Reproduce the records below word for word.

*** Opening of Records for this task ***

(** [v.get(k, default)]; only dictionaries have the method. *)
Definition py_get (v : value) (k : string) (default : value) : res value :=
  match v with
  | PDict d =>
      match dict_lookup (PStr k) d with
      | Some x => Ok x
      | None => Ok default
      end
  | _ => Raise AttributeError
  end.

Fixpoint chars (s : string) : list value :=
  match s with
  | EmptyString => []
  | String c s => PStr (String c "") :: chars s
  end.

(** The items a [for] loop or an unpacking sees. *)
Definition py_iter (v : value) : res (list value) :=
  match v with
  | PList l => Ok l
  | PStr s => Ok (chars s)
  | PDict d => Ok (map fst d)
  | _ => Raise TypeError
  end.

(** [len(v)] *)
Definition py_len (v : value) : res nat :=
  match v with
  | PList l => Ok (length l)
  | PStr s => Ok (String.length s)
  | PDict d => Ok (length d)
  | _ => Raise TypeError
  end.

(** [(j,) = v] *)
Definition unpack1 (v : value) : res value :=
  (l <~ py_iter v ;
   match l with
   | [j] => Ok j
   | _ => Raise ValueError
   end)%res.

(** [a, b = v] *)
Definition unpack2 (v : value) : res (value * value) :=
  (l <~ py_iter v ;
   match l with
   | [a; b] => Ok (a, b)
   | _ => Raise ValueError
   end)%res.

(** A dictionary with string keys, in insertion order. *)
Definition strdict : Type := list (string * value).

*** Close of Records for this task ***

◆ Expected output ◆
(** [v.get(k, default)]; only dictionaries have the method. *)
Definition py_get (v : value) (k : string) (default : value) : res value :=
  match v with
  | PDict d =>
      match dict_lookup (PStr k) d with
      | Some x => Ok x
      | None => Ok default
      end
  | _ => Raise AttributeError
  end.

Fixpoint chars (s : string) : list value :=
  match s with
  | EmptyString => []
  | String c s => PStr (String c "") :: chars s
  end.

(** The items a [for] loop or an unpacking sees. *)
Definition py_iter (v : value) : res (list value) :=
  match v with
  | PList l => Ok l
  | PStr s => Ok (chars s)
  | PDict d => Ok (map fst d)
  | _ => Raise TypeError
  end.

(** [len(v)] *)
Definition py_len (v : value) : res nat :=
  match v with
  | PList l => Ok (length l)
  | PStr s => Ok (String.length s)
  | PDict d => Ok (length d)
  | _ => Raise TypeError
  end.

(** [(j,) = v] *)
Definition unpack1 (v : value) : res value :=
  (l <~ py_iter v ;
   match l with
   | [j] => Ok j
   | _ => Raise ValueError
   end)%res.

(** [a, b = v] *)
Definition unpack2 (v : value) : res (value * value) :=
  (l <~ py_iter v ;
   match l with
   | [a; b] => Ok (a, b)
   | _ => Raise ValueError
   end)%res.

(** A dictionary with string keys, in insertion order. *)
Definition strdict : Type := list (string * value).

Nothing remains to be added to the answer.